Besides amino acids, there is a complex organic substance that’s present in all living cells, which is vital for all life forms on Earth. These are nucleic acids which is of two types: DNA (deoxyribonucleic acid) and RNA (ribonucleic acid). Nucleic acids are small biomolecules, composed of nucleotides containing carbon, sugar, phosphate and a nitrogen base. They allow organisms to transfer genetic information from one generation to the next.
DNA contains the blueprint of life ie genetic instructions encoded that an organism needs to develop, live and reproduce. Various types of RNA help carry out this blueprint’s guidance in protein production. This is because DNA stays in the nucleus of a cell, while protein-making machinery is outside the nucleus in the cell. The RNA template can leave the nucleus carrying the information to make protein. The actual work of making an organism is done by proteins. The difference between DNA and RNA is that DNA is a double helix while RNA is a single helix.
Proteins have diverse roles in our body. Apart from the protein that we are familiar with in our daily diet, they come in all sorts of shapes and sizes. For example, hair and fur is made from a protein called keratin; haemoglobin in our blood that carries oxygen is a protein; so are enzymes in our saliva and stomach that digests food. Muscle protein is called actin, and a protein called myosin enables us to walk, breathe and blink our eyes.

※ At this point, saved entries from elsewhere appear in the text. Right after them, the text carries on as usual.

Lemma decode_Err_Truncated (s : list byte) (e : Go.SmazError) :
  decode s = Err e <-> Truncated e s.
Proof.
  split.
  - remember (length s) as n eqn:Hn. revert s Hn.
    induction n as [n IH] using lt_wf_ind. intros s Hn Hd.
    destruct s as [|c r]; [discriminate|].
    rewrite decode_cons in Hd.
    destruct (next_token c r) as [[d rest]|e'| |] eqn:E; cbn [bind] in Hd;
      try discriminate.
    + destruct (next_token_Ok _ _ _ _ E) as [t [Ht Hc]].
      apply next_token_length in E.
      destruct (decode rest) as [x|e'| |] eqn:Er; cbn [bind] in Hd;
        try discriminate.
      inversion Hd; subst e'. rewrite Ht. apply truncated_later; [exact Hc|].
      apply (IH (length rest)); [simpl in Hn; lia | reflexivity | exact Er].
    + inversion Hd; subst e'. apply truncated_here. apply next_token_Err. exact E.
  - intros H. induction H as [t Ht|t s Hc Hs IH].
    + apply Incomplete_decode. exact Ht.
    + destruct (Complete_decode t Hc) as [d Hd]. rewrite Hd, IH. reflexivity.
Qed.

(** C5. [Decompress] fails with a truncation error exactly when the stream
    is some complete tokens followed by an incomplete one: the escape 254
    as the last byte, the escape 255 as the last byte, or a length byte
    that declares more bytes than remain.  So [Decompress [254]] and
    [Decompress [255, 5, 1, 2]] fail (with no output), while the complete
    token [255, 0] is legal and adds nothing to the output. *)
Theorem C5_truncation :
  (forall s e, Go.Decompress (Some s) = Err e <-> Truncated e s) /\
  (forall s e, Truncated e s ->
     e = Go.mkSmazError "incomplete verbatim byte sequence" \/
     e = Go.mkSmazError "incomplete verbatim string length" \/
     e = Go.mkSmazError "incomplete verbatim string data") /\
  Go.Decompress (Some [xfe])
  = Err (Go.mkSmazError "incomplete verbatim byte sequence") /\
  Go.Decompress (Some [xff; x05; x01; x02])
  = Err (Go.mkSmazError "incomplete verbatim string data") /\
  Go.Decompress (Some [xff; x00]) = Ok [] /\
  (forall s, Go.Decompress (Some (xff :: x00 :: s)) = Go.Decompress (Some s)).
Proof.
  split; [|split; [|repeat split]].
  - intros s e. rewrite go_Decompress_decode. apply decode_Err_Truncated.
  - intros s e H. induction H as [t Ht|t s Hc Hs IH]; [|exact IH].
    destruct Ht; auto.
  - intros s. rewrite !go_Decompress_decode, decode_cons.
    cbn [next_token Byte.eqb Byte.to_bits Bool.eqb andb Go.verbatimByte
           Go.verbatimString Byte.to_nat Nat.ltb Nat.leb bind firstn skipn app].
    destruct (decode s); reflexivity.
Qed.

Lemma C5_truncation_witness :
  Truncated (Go.mkSmazError "incomplete verbatim byte sequence") [x01; xfe] /\
  Go.Decompress (Some [x01; xfe])
  = Err (Go.mkSmazError "incomplete verbatim byte sequence").
Proof.
  assert (Truncated (Go.mkSmazError "incomplete verbatim byte sequence")
            ([x01] ++ [xfe])) as H.
  { apply truncated_later.
    - apply complete_code; discriminate.
    - apply truncated_here. apply incomplete_byte. }
  split; [exact H|].
  apply (proj1 C5_truncation [x01; xfe]). exact H.
Defined.

(** ** Codes out of range *)






(** ** A run of both functions *)

(** The text [the quick brown fox]: the first byte emitted is code 1, the
    position of [the] in the codebook, and the output decodes to the text. *)
Example quick_brown_fox :
  Go.Compress (Some (str "the quick brown fox"))
  = Ok [x01; x00; xfe; x71; x26; x83; xfe; x6b; x5e; x73; x41; x29; xdc; xfa] /\
  nth_error Go.codeStrings 1 = Some (str "the") /\
  Go.Decompress
    (Some [x01; x00; xfe; x71; x26; x83; xfe; x6b; x5e; x73; x41; x29; xdc; xfa])
  = Ok (str "the quick brown fox").
Proof. repeat split; vm_compute; reflexivity. Qed.

(** * Further properties of the code *)

(** ** The trie on any keys *)

(** X1. Insert then look up: in any trie, after [put] of a key that is
    not empty with a value, [findLongestPrefix] on that key matches the
    whole key and returns the value. *)
Theorem put_findLongestPrefix (n : Go.trieNode) (key : list byte) (v : byte) :
  key <> [] ->
  Go.findLongestPrefix (Go.put n key v) key = (length key, v).
Proof.
  intros Hne. unfold Go.findLongestPrefix. rewrite findLongestPrefix_loop_spec.
  destruct (longest_from (trie_get (Go.put n key v)) key) as [[m v']|] eqn:E.
  - pose proof (longest_from_Some _ _ _ _ E) as [[Hm Hm'] [Hf Hj]].
    destruct (le_lt_dec (length key) m) as [Hle|Hlt].
    + assert (m = length key) as -> by lia.
      rewrite firstn_all, trie_get_put, bytes_eqb_refl in Hf.
      inversion Hf. reflexivity.
    + specialize (Hj (length key) Hlt (le_n _)).
      rewrite firstn_all, trie_get_put, bytes_eqb_refl in Hj. discriminate.
  - destruct key as [|c key]; [contradiction|].
    pose proof (longest_from_None _ _ E (length (c :: key))) as Hn.
    rewrite firstn_all, trie_get_put, bytes_eqb_refl in Hn.
    simpl in Hn. specialize (Hn ltac:(lia) ltac:(lia)). discriminate.
Qed.

Lemma put_findLongestPrefix_witness :
  str "ab" <> [] /\
  Go.findLongestPrefix (Go.put Go.codeTrie (str "ab") x07) (str "ab") = (2, x07).
Proof.
  assert (str "ab" <> []) as H by discriminate.
  split; [exact H|]. exact (put_findLongestPrefix Go.codeTrie (str "ab") x07 H).
Defined.

(** X2. The match that [findLongestPrefix] reports is never longer than
    its input: in any trie the length returned is at most [len(input)], and
    when it is 0 the code returned is 0. *)
Theorem findLongestPrefix_bound (n : Go.trieNode) (input : list byte) :
  fst (Go.findLongestPrefix n input) <= length input /\
  (fst (Go.findLongestPrefix n input) = 0 ->
   snd (Go.findLongestPrefix n input) = x00).
Proof.
  unfold Go.findLongestPrefix. rewrite findLongestPrefix_loop_spec.
  destruct (longest_from (trie_get n) input) as [[m v]|] eqn:E; simpl.
  - apply longest_from_Some in E. destruct E as [[Hm Hm'] _]. split; lia.
  - split; [lia | reflexivity].
Qed.

Lemma findLongestPrefix_bound_witness :
  fst (Go.findLongestPrefix Go.codeTrie (str "Q")) = 0 /\
  snd (Go.findLongestPrefix Go.codeTrie (str "Q")) = x00.
Proof.
  assert (fst (Go.findLongestPrefix Go.codeTrie (str "Q")) = 0) as H
    by (vm_compute; reflexivity).
  split; [exact H|].
  exact (proj2 (findLongestPrefix_bound Go.codeTrie (str "Q")) H).
Defined.

Lemma set_index_app {A : Type} (pre post : list A) (x y : A) :
  Go.set_index (pre ++ x :: post) (length pre) y = Ok (pre ++ y :: post).
Proof.
  induction pre as [|z pre IH]; simpl; [reflexivity|].
  rewrite IH. reflexivity.
Qed.

Lemma init_loop_fill (ss pre : list (list byte)) (t : Go.trieNode) :
  Go.init_loop (length pre) ss (pre ++ repeat [] (length ss)) t
  = Ok (pre ++ ss, build_trie (length pre) ss t).
Proof.
  revert pre t. induction ss as [|s ss IH]; intros pre t.
  - simpl. rewrite app_nil_r. reflexivity.
  - cbn [Go.init_loop length repeat build_trie].
    rewrite set_index_app. cbn [bind].
    replace (pre ++ s :: repeat [] (length ss))
      with ((pre ++ [s]) ++ repeat [] (length ss))
      by (rewrite <- app_assoc; reflexivity).
    replace (S (length pre)) with (length (pre ++ [s]))
      by (rewrite length_app; simpl; lia).
    rewrite IH. rewrite <- app_assoc. reflexivity.
Qed.

Lemma rindex_last (p : list byte) (ss : list (list byte)) (k : nat) :
  rindex p ss = Some k <->
  nth_error ss k = Some p /\ forall k', k < k' -> nth_error ss k' <> Some p.
Proof.
  revert k. induction ss as [|s ss IH]; intros k.
  - simpl. split; [discriminate|]. intros [H _]. destruct k; discriminate.
  - simpl. destruct (rindex p ss) as [j|] eqn:E.
    + split.
      * intros H. inversion H; subst. destruct (proj1 (IH j) eq_refl) as [Hj Hl].
        split; [exact Hj|]. intros [|k'] Hk; [lia|]. simpl. apply Hl. lia.
      * intros [Hk Hl]. destruct (proj1 (IH j) eq_refl) as [Hj Hlj].
        destruct k as [|k].
        { exfalso. apply (Hl (S j)); [lia | exact Hj]. }
        f_equal. f_equal. simpl in Hk.
        destruct (Nat.lt_trichotomy k j) as [H|[H|H]]; [|exact (eq_sym H)|].
        -- exfalso. apply (Hl (S j)); [lia | exact Hj].
        -- exfalso. apply (Hlj k H). exact Hk.
    + apply rindex_None in E. destruct (bytes_eqb s p) eqn:Es.
      * apply bytes_eqb_eq in Es. subst s. split.
        -- intros H. inversion H; subst. split; [reflexivity|].
           intros [|k'] Hk; [lia|]. simpl. intros Hn. apply E.
           eapply nth_error_In. exact Hn.
        -- intros [Hk _]. destruct k as [|k]; [reflexivity|].
           simpl in Hk. exfalso. apply E. eapply nth_error_In. exact Hk.
      * apply bytes_eqb_neq in Es. split; [discriminate|].
        intros [Hk _]. destruct k as [|k]; simpl in Hk.
        -- inversion Hk. contradiction.
        -- exfalso. apply E. eapply nth_error_In. exact Hk.
Qed.

(** X3. The loop of [init] on any list of strings, from a table of that
    many empty strings and any trie: it does not panic, the decode table
    it leaves is the list itself, and in the trie it leaves
    [findLongestPrefix] finds the longest string of the list that is not
    empty and starts the input, with the code of its last position in the
    list (modulo 256); it reports length 0 exactly when no such string
    starts the input. *)
Theorem init_loop_correct (ss : list (list byte)) :
  exists t,
    Go.init_loop 0 ss (repeat [] (length ss)) Go.zeroNode = Ok (ss, t) /\
    forall w,
      let '(m, code) := Go.findLongestPrefix t w in
      (m = 0 /\ forall e, In e ss -> e <> [] -> is_prefix e w = false) \/
      (0 < m /\ m <= length w /\
       (exists k, nth_error ss k = Some (firstn m w) /\
                  (forall k', k < k' -> nth_error ss k' <> Some (firstn m w)) /\
                  code = byte_of_int k) /\
       forall e, In e ss -> is_prefix e w = true -> length e <= m).
Proof.
  exists (build_trie 0 ss Go.zeroNode). split.
  - exact (init_loop_fill ss [] Go.zeroNode).
  - intros w. unfold Go.findLongestPrefix. rewrite findLongestPrefix_loop_spec.
    assert (forall p, trie_get (build_trie 0 ss Go.zeroNode) p
                      = option_map byte_of_int (rindex p ss)) as Hget.
    { intros p. rewrite trie_get_build.
      destruct (rindex p ss); [reflexivity | apply trie_get_zero]. }
    rewrite (longest_from_ext _ _ w Hget).
    destruct (longest_from (fun p => option_map byte_of_int (rindex p ss)) w)
      as [[m v]|] eqn:E.
    + right. apply longest_from_Some in E. destruct E as [[Hm Hm'] [Hf Hj]].
      split; [lia|]. split; [exact Hm'|]. split.
      * destruct (rindex (firstn m w) ss) as [k|] eqn:Ek; [|discriminate].
        exists k. apply rindex_last in Ek. destruct Ek as [Hk Hl].
        split; [exact Hk|]. split; [exact Hl|]. simpl in Hf. congruence.
      * intros e Hin Hp.
        destruct (le_lt_dec (length e) m) as [Hle|Hlt]; [exact Hle|exfalso].
        pose proof (is_prefix_length _ _ Hp) as Hlen.
        specialize (Hj (length e) Hlt Hlen).
        apply is_prefix_iff in Hp. rewrite Hp in Hj.
        apply rindex_In in Hin. destruct Hin as [k Hk]. rewrite Hk in Hj.
        discriminate.
    + left. split; [reflexivity|]. intros e Hin Hne.
      destruct (is_prefix e w) eqn:Hp; [exfalso|reflexivity].
      pose proof (is_prefix_length _ _ Hp) as Hlen.
      pose proof (longest_from_None _ _ E (length e)) as Hn.
      apply is_prefix_iff in Hp. rewrite Hp in Hn.
      apply rindex_In in Hin. destruct Hin as [k Hk]. rewrite Hk in Hn.
      destruct e; [contradiction|]. simpl in Hn, Hlen.
      specialize (Hn ltac:(lia) Hlen). discriminate.
Qed.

The continuance of life is possible, because carbon is a finite source that cycles through the Earth in many forms, and is available to all living organisms in balance with carbon in the atmosphere and the water, because of what is called the “Carbon cycle”, which is a series of processes by which carbon compounds are converted into each other in the environment. That includes plants bringing CO2 back by photosynthesis and its return to the atmosphere through respiration, the decay of dead organisms, and burning of fossil fuels like charcoal, petroleum etc.
So carbon is essential both for scaffolding, creating and continuing of human life.